- Conservationists had criticized South Africa’s plans to submit a proposal to legalize trade in rhino horn as misguided, arguing that it would put Africa’s threatened rhino populations at further risk.
- 2015 was the deadliest year yet for rhinos in Africa, with at least 1,305 animals killed by poachers.
- A number of rhino conservation measures were agreed to in January at the 66th meeting of the CITES Standing Committee.
The South African Department of Environmental Affairs officially announced last week that the country will not submit a proposal to legalize international trade in rhino horn at the upcoming Conference of the Parties to the Convention on International Trade in Endangered Species (CITES), scheduled to begin this September in Johannesburg, South Africa.
Both African rhino species, the black rhino (Diceros bicornis) and the white rhino (Ceratotherium simum), are listed on the IUCN Red List of Threatened Species. The black rhino, in particular, is listed as critically endangered.
Most of the remaining rhinos in Africa are found in just four countries: Kenya, Namibia, South Africa, and Zimbabwe. Few African rhinos have survived outside of protected areas and sanctuaries, but even there they’re not entirely safe, as rhinos have been facing what’s been called a “poaching crisis” over the past several years.
Conservationists had criticized South Africa’s plans to submit a proposal to legalize trade in rhino horn as misguided, arguing that it would put Africa’s threatened rhino populations at further risk.
According to the WWF, the number of rhinos poached in South Africa alone increased 9,000 percent between 2007 and 2014. And 2015 was the deadliest year yet for rhinos in Africa, with at least 1,305 animals killed by poachers.

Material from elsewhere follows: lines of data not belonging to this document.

(* ===== verification/Sdes.v ===== *)
(** * RTCP Source Description (rist-protocol/src/packet/rtcp_sdes.rs)

    The CNAME is a Rust [String]: a byte sequence that is valid UTF-8.  The parser
    goes through [String::from_utf8_lossy], modelled here after the standard
    library's chunk iterator: every maximal ill-formed prefix of a character becomes
    one U+FFFD. *)

From stdpp Require Import pretty.
From S2P Require Import Prelude RtcpCodec.

(** ** UTF-8 *)

Definition utf8_char_width (b : Z) : Z :=
  if b <? 128 then 1
  else if b <? 194 then 0
  else if b <? 224 then 2
  else if b <? 240 then 3
  else if b <? 245 then 4
  else 0.

Definition is_cont (b : Z) : bool := Z.land b 192 =? 128.
Definition in_range (lo hi b : Z) : bool := (lo <=? b) && (b <=? hi).

(** Allowed second byte of a three- and of a four-byte sequence. *)
Definition second3 (b0 b1 : Z) : bool :=
  if b0 =? 224 then in_range 160 191 b1
  else if b0 =? 237 then in_range 128 159 b1
  else in_range 128 191 b1.
Definition second4 (b0 b1 : Z) : bool :=
  if b0 =? 240 then in_range 144 191 b1
  else if b0 =? 244 then in_range 128 143 b1
  else in_range 128 191 b1.

(** One step of the chunk iterator at the head of a non-empty buffer: is there a
    well-formed character, and how many bytes were scanned.  Reads past the end
    give 0, as [safe_get] does. *)
Definition char_scan (b0 : Z) (r : bytes) : bool * nat :=
  let c1 := nth 0 r 0 in let c2 := nth 1 r 0 in let c3 := nth 2 r 0 in
  let w := utf8_char_width b0 in
  if w =? 1 then (true, 1%nat)
  else if w =? 2 then if is_cont c1 then (true, 2%nat) else (false, 1%nat)
  else if w =? 3 then
    if second3 b0 c1 then if is_cont c2 then (true, 3%nat) else (false, 2%nat)
    else (false, 1%nat)
  else if w =? 4 then
    if second4 b0 c1 then
      if is_cont c2 then if is_cont c3 then (true, 4%nat) else (false, 3%nat)
      else (false, 2%nat)
    else (false, 1%nat)
  else (false, 1%nat).

Definition REPLACEMENT : bytes := [239; 191; 189].

Fixpoint lossy_fuel (fuel : nat) (b : bytes) : bytes :=
  match fuel, b with
  | S fuel', b0 :: r =>
      let '(ok, n) := char_scan b0 r in
      (if ok then take n b else REPLACEMENT) ++ lossy_fuel fuel' (drop n b)
  | _, _ => []
  end.
(** Every step consumes at least one byte, so the length is enough fuel. *)
Definition from_utf8_lossy (b : bytes) : bytes := lossy_fuel (length b) b.

Fixpoint valid_fuel (fuel : nat) (b : bytes) : bool :=
  match fuel, b with
  | S fuel', b0 :: r => let '(ok, n) := char_scan b0 r in ok && valid_fuel fuel' (drop n b)
  | O, _ :: _ => false
  | _, [] => true
  end.
Definition utf8_valid (b : bytes) : bool := valid_fuel (length b) b.

Lemma is_cont_0 : is_cont 0 = false.
Proof. done. Qed.

Lemma second3_0 b0 : second3 b0 0 = false.
Proof. unfold second3. by repeat destruct (_ =? _). Qed.
Lemma second4_0 b0 : second4 b0 0 = false.
Proof. unfold second4. by repeat destruct (_ =? _). Qed.

(** A byte past the end of the buffer reads as 0, which no test accepts. *)
Ltac refute_zero :=
  repeat match goal with
  | H : is_cont 0 = true |- _ => by rewrite is_cont_0 in H
  | H : second3 _ 0 = true |- _ => by rewrite second3_0 in H
  | H : second4 _ 0 = true |- _ => by rewrite second4_0 in H
  end.

Lemma char_scan_bounds b0 r ok n :
  char_scan b0 r = (ok, n) → (1 <= n <= S (length r))%nat.
Proof.
  unfold char_scan.
  destruct r as [|c1 [|c2 [|c3 r]]]; cbn [nth length];
    repeat match goal with |- context [if ?c then _ else _] => destruct c eqn:? end;
    intros [= <- <-]; cbn [length]; try lia; exfalso; refute_zero.
Qed.

Lemma lossy_fuel_valid fuel b : valid_fuel fuel b = true → lossy_fuel fuel b = b.
Proof.
  revert b. induction fuel as [|fuel IH]; intros [|b0 r]; cbn [valid_fuel lossy_fuel]; try done.
  destruct (char_scan b0 r) as [ok n] eqn:E. intros [-> H]%andb_prop.
  rewrite IH by done. apply take_drop.
Qed.

Lemma from_utf8_lossy_id b : utf8_valid b = true → from_utf8_lossy b = b.
Proof. apply lossy_fuel_valid. Qed.

Lemma valid_fuel_mono fuel fuel' b :
  (fuel <= fuel')%nat → valid_fuel fuel b = true → valid_fuel fuel' b = true.
Proof.
  revert fuel' b. induction fuel as [|fuel IH]; intros [|fuel'] [|b0 r] Hle; cbn [valid_fuel]; try done; try lia.
  destruct (char_scan b0 r) as [ok n]. intros [-> H]%andb_prop. cbn. apply IH; [lia|done].
Qed.

(** Whether a character is well formed depends only on its own bytes. *)
Lemma char_scan_app b0 r s n :
  char_scan b0 r = (true, n) → char_scan b0 (take (n - 1) r ++ s) = (true, n).
Proof.
  intros E. unfold char_scan in E.
  destruct r as [|c1 [|c2 [|c3 r]]]; cbn [nth] in E;
    repeat match type of E with context [if ?c then _ else _] => destruct c eqn:? end;
    (discriminate E || injection E as <-); cbn [take Nat.sub app]; unfold char_scan; cbn [nth];
    repeat match goal with
    | H : ?c = true |- context [if ?c then _ else _] => rewrite H
    | H : ?c = false |- context [if ?c then _ else _] => rewrite H
    end; try done; exfalso; refute_zero.
Qed.

Lemma valid_cons_char b0 r n fuel s :
  char_scan b0 r = (true, n) → valid_fuel fuel s = true →
  valid_fuel (S fuel) (take n (b0 :: r) ++ s) = true.
Proof.
  intros E Hs. pose proof (char_scan_bounds _ _ _ _ E) as Hn.
  destruct n as [|n]; [lia|]. cbn [take app valid_fuel].
  pose proof (char_scan_app b0 r s (S n) E) as E'.
  replace (S n - 1)%nat with n in E' by lia. rewrite E'. cbn [andb].
  change (b0 :: take n r ++ s) with ((b0 :: take n r) ++ s).
  rewrite drop_app_length' by (cbn; rewrite length_take; lia). done.
Qed.

(** Decoding always yields a valid string. *)
Lemma lossy_fuel_is_valid fuel b : valid_fuel fuel (lossy_fuel fuel b) = true.
Proof.
  revert b. induction fuel as [|fuel IH]; intros [|b0 r]; cbn [lossy_fuel]; try done.
  destruct (char_scan b0 r) as [[] n] eqn:E.
  - by apply valid_cons_char.
  - apply (valid_cons_char 239 [191; 189] 3); [done|]. apply IH.
Qed.

(** ** The SDES packet *)

Definition RTCP_PT_SDES : Z := 202.
Definition SDES_CNAME : Z := 1.

Record Sdes := mkSdes { sd_ssrc : Z; sd_cname : bytes }.

Definition Sdes_parse (buf : bytes) : exec Sdes :=
  if blen buf <? 6 then Err (PacketTooShort 6 (blen buf)) else
  b0 ← index buf 0; b1 ← index buf 1; b2 ← index buf 2; b3 ← index buf 3;
  let ssrc := ((b0 * 256 + b1) * 256 + b2) * 256 + b3 in
  item_type ← index buf 4;
  if negb (item_type =? SDES_CNAME)
  then Err (Other ("expected SDES CNAME (type 1), got type " +:+ pretty item_type)) else
  name_len ← index buf 5;
  if blen buf <? 6 + name_len then Err (PacketTooShort (6 + name_len) (blen buf)) else
  name ← slice buf 6 (6 + name_len);
  Ok (mkSdes ssrc (from_utf8_lossy name)).

(** The padding computed in two steps, as in the source. *)
Definition sdes_padding (chunk_len : Z) : Z :=
  let padding_needed := (4 - chunk_len mod 4) mod 4 in
  if padding_needed =? 0 then 4 else padding_needed.

Definition Sdes_serialize (self : Sdes) : bytes :=
  let name_len := blen (sd_cname self) in
  let chunk_len := 4 + 2 + name_len in
  let padding_needed := sdes_padding chunk_len in
  let total_chunk_len := chunk_len + padding_needed in
  let length_words := (4 + total_chunk_len) / 4 - 1 in
  put_u8 129 ++ put_u8 RTCP_PT_SDES ++ put_u16 (as_u16 length_words) ++
  put_u32 (sd_ssrc self) ++ put_u8 SDES_CNAME ++ put_u8 (as_u8 name_len) ++
  sd_cname self ++ replicate (Z.to_nat padding_needed) 0.

(** [String]s are valid UTF-8; [sdes_ok] adds that the CNAME fits its length byte. *)
Definition sdes_str_ok (s : Sdes) : Prop :=
  is_u32 (sd_ssrc s) ∧ bytes_ok (sd_cname s) ∧ utf8_valid (sd_cname s) = true.
Definition sdes_ok (s : Sdes) : Prop := sdes_str_ok s ∧ blen (sd_cname s) <= 255.

Definition sdes_body (s : Sdes) : bytes :=
  put_u32 (sd_ssrc s) ++ put_u8 SDES_CNAME ++ put_u8 (as_u8 (blen (sd_cname s))) ++
  sd_cname s ++ replicate (Z.to_nat (sdes_padding (6 + blen (sd_cname s)))) 0.

Lemma sdes_padding_spec n :
  0 <= n → 1 <= sdes_padding n <= 4 ∧ (n + sdes_padding n) mod 4 = 0.
Proof. intros. unfold sdes_padding. case_cmp; ulia. Qed.

Lemma sdes_body_blen s :
  blen (sdes_body s) = 6 + blen (sd_cname s) + sdes_padding (6 + blen (sd_cname s)).
Proof.
  unfold sdes_body. rewrite !blen_app. pose proof (blen_nonneg (sd_cname s)).
  destruct (sdes_padding_spec (6 + blen (sd_cname s))); [lia|].
  assert (E : blen (replicate (Z.to_nat (sdes_padding (6 + blen (sd_cname s)))) 0) =
    sdes_padding (6 + blen (sd_cname s))).
  { unfold blen at 1. rewrite length_replicate. lia. }
  rewrite E. change (blen (put_u32 (sd_ssrc s))) with 4. unfold put_u8.
  change (blen [_]) with 1. change (blen [SDES_CNAME]) with 1. lia.
Qed.

Lemma sdes_frame s :
  blen (sd_cname s) < 262000 → Sdes_serialize s = frame false 1 RTCP_PT_SDES (sdes_body s).
Proof.
  intros Hn. unfold Sdes_serialize, frame, frame_header.
  pose proof (blen_nonneg (sd_cname s)).
  rewrite sdes_body_blen. change (4 + 2) with 6.
  destruct (sdes_padding_spec (6 + blen (sd_cname s))) as [Hp Hm]; [lia|].
  rewrite <- !app_assoc. unfold sdes_body.
  change (put_u8 129) with (put_u8 (128 + bool_as_u8 false * 32 + 1)).
  do 2 f_equal. f_equal. f_equal. ulia.
Qed.

Lemma sdes_body_ok s : blen (sd_cname s) < 262000 → body_ok (sdes_body s).
Proof.
  intros. unfold body_ok. rewrite sdes_body_blen. pose proof (blen_nonneg (sd_cname s)).
  destruct (sdes_padding_spec (6 + blen (sd_cname s))); [lia|]. split; [ulia|lia].
Qed.

Lemma Sdes_parse_body s :
  is_u32 (sd_ssrc s) →
  Sdes_parse (sdes_body s) =
  Ok (mkSdes (sd_ssrc s)
        (from_utf8_lossy (take (Z.to_nat (blen (sd_cname s) mod 256)) (sd_cname s)))).
Proof.
  intros Hs. set (n := blen (sd_cname s)). assert (Hn : 0 <= n) by apply blen_nonneg.
  assert (Hm : 0 <= n mod 256 <= n) by ulia.
  unfold Sdes_parse. rewrite sdes_body_blen. fold n.
  destruct (sdes_padding_spec (6 + n)) as [Hp _]; [lia|].
  destruct (Z.ltb_spec (6 + n + sdes_padding (6 + n)) 6); [lia|].
  change (index (sdes_body s) 0) with (Ok (sd_ssrc s / 16777216)).
  change (index (sdes_body s) 1) with (Ok (sd_ssrc s / 65536 mod 256)).
  change (index (sdes_body s) 2) with (Ok (sd_ssrc s / 256 mod 256)).
  change (index (sdes_body s) 3) with (Ok (sd_ssrc s mod 256)).
  change (index (sdes_body s) 4) with (Ok SDES_CNAME).
  change (index (sdes_body s) 5) with (Ok (n mod 256)).
  cbn [mbind exec_bind]. change (negb (SDES_CNAME =? SDES_CNAME)) with false. cbn match.
  destruct (Z.ltb_spec (6 + n + sdes_padding (6 + n)) (6 + n mod 256)); [lia|].
  rewrite slice_ok by (rewrite ?sdes_body_blen; fold n; lia).
  cbn [mbind exec_bind]. do 2 f_equal; [ulia|].
  f_equal. unfold sdes_body. cbn [put_u32 put_u8 app].
  change (Z.to_nat 6) with 6%nat. cbn [drop].
  rewrite drop_0, take_app_le; [f_equal; lia|]. unfold n, blen in *. lia.
Qed.

(** (C29) What a peer reads back from a serialized SDES: the SSRC, and the CNAME cut to
    [len mod 256] bytes (the length byte is [name_len as u8]) and decoded again, so a
    CNAME of at most 255 bytes comes back unchanged.  The
    packet is always a well-formed frame, padded to a word boundary with one to four
    zero bytes. *)
Theorem Sdes_parse_serialize (s : Sdes) :
  sdes_str_ok s → blen (sd_cname s) < 262000 →
  Sdes_serialize s = frame false 1 RTCP_PT_SDES (sdes_body s) ∧ body_ok (sdes_body s) ∧
  Sdes_parse (sdes_body s) =
  Ok (mkSdes (sd_ssrc s)
        (from_utf8_lossy (take (Z.to_nat (blen (sd_cname s) mod 256)) (sd_cname s)))) ∧
  (blen (sd_cname s) <= 255 → Sdes_parse (sdes_body s) = Ok s).
Proof.
  intros (Hs & Hb & Hv) Hl. split; [by apply sdes_frame|]. split; [by apply sdes_body_ok|].
  rewrite Sdes_parse_body by done. split; [done|].
  pose proof (blen_nonneg (sd_cname s)).
  intros. rewrite Z.mod_small, take_ge, from_utf8_lossy_id by (done || unfold blen in *; lia).
  by destruct s.
Qed.

Lemma Sdes_parse_serialize_witness :
  let s := mkSdes 1 (replicate 256 97) in
  Sdes_parse (sdes_body s) = Ok (mkSdes 1 []).
Proof.
  intros s. destruct (Sdes_parse_serialize s) as (_ & _ & -> & _); [|unfold blen; cbn; lia|].
  - split_and!; [cbn; ulia| |reflexivity].
    apply Forall_replicate. ulia.
  - reflexivity.
Defined.

#[export] Instance Sdes_codec : RtcpCodec Sdes := {
  codec_pt := RTCP_PT_SDES;
  codec_count _ := 1;
  codec_serialize := Sdes_serialize;
  codec_parse body _ := Sdes_parse body;
  codec_ok := sdes_ok
}.

Lemma Sdes_no_panic buf : bytes_ok buf → no_panic (Sdes_parse buf).
Proof.
  intros Hok. unfold Sdes_parse. case_cmp; [done|].
  assert (Hi : ∀ i, 0 <= i < 6 → ∃ x, index buf i = Ok x ∧ is_u8 x).
  { intros i Hi. unfold index. destruct (buf !! Z.to_nat i) as [x|] eqn:E.
    - exists x. split; [done|]. by eapply Forall_lookup_1 in E.
    - apply lookup_ge_None in E. unfold blen in *. lia. }
  destruct (Hi 0) as (? & -> & _); [lia|]. cbn [mbind exec_bind].
  destruct (Hi 1) as (? & -> & _); [lia|]. cbn [mbind exec_bind].
  destruct (Hi 2) as (? & -> & _); [lia|]. cbn [mbind exec_bind].
  destruct (Hi 3) as (? & -> & _); [lia|]. cbn [mbind exec_bind].
  destruct (Hi 4) as (? & -> & _); [lia|]. cbn [mbind exec_bind].
  destruct (negb _); [done|].
  destruct (Hi 5) as (n & -> & Hn); [lia|]. cbn [mbind exec_bind].
  case_cmp; [done|]. by rewrite slice_ok by ulia.
Qed.

#[export] Instance Sdes_laws : RtcpCodecLaws Sdes.
Proof.
  split; cbn [codec_pt codec_count codec_serialize codec_parse codec_ok Sdes_codec].
  - unfold RTCP_PT_SDES. ulia.
  - lia.
  - intros s [Hs Hl]. exists (sdes_body s).
    split; [apply sdes_frame; lia|]. split; [apply sdes_body_ok; lia|].
    rewrite Sdes_parse_body by apply Hs.
    pose proof (blen_nonneg (sd_cname s)). rewrite Z.mod_small by lia.
    rewrite take_ge by (unfold blen; lia). rewrite from_utf8_lossy_id by apply Hs.
    by destruct s.
  - intros. by apply Sdes_no_panic.
Qed.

South Africa, which is considered ground zero of rhino poaching in Africa since it’s home to as much as 80 percent of the African rhino population, reported that 1,175 rhinos were illegally killed in the country in 2015. That actually represents a small drop from the 1,215 rhinos killed in South Africa in 2014, but the decrease was more than offset by increased poaching in neighboring Namibia and Zimbabwe.
A number of rhino conservation measures were agreed to in January at the 66th meeting of the CITES Standing Committee. All countries involved in rhino poaching were directed to implement key strategies and actions developed by the CITES Rhinoceros Enforcement Task Force.
Specific directives were issued to Vietnam, the largest importer of poached rhino horn, which was instructed to implement improved penal reforms and to take action to reduce the demand for rhino horn in domestic markets.
Demand for rhino horn in China is also driving the illegal trade. Practitioners of traditional Chinese medicine believe rhino horn can cure cancer and other diseases, though it is in fact made of keratin, the same substance human fingernails are made of, and has no known medicinal properties.
The Humane Society International (HSI) has been working with the government of Vietnam since 2013 on a national campaign to reduce the demand for rhino horn that is driving the rhino poaching crisis.
“We commend South Africa on its decision not to submit this controversial and misguided proposal, and for its continued commitment to protecting rhinos during this poaching crisis,” Teresa Telecky, director of wildlife for HSI, said in a statement.
“With only about 27,000 rhinos left in the world, rhinos cannot sustain any level of trade. African countries need to focus on rhino conservation, not commodification.”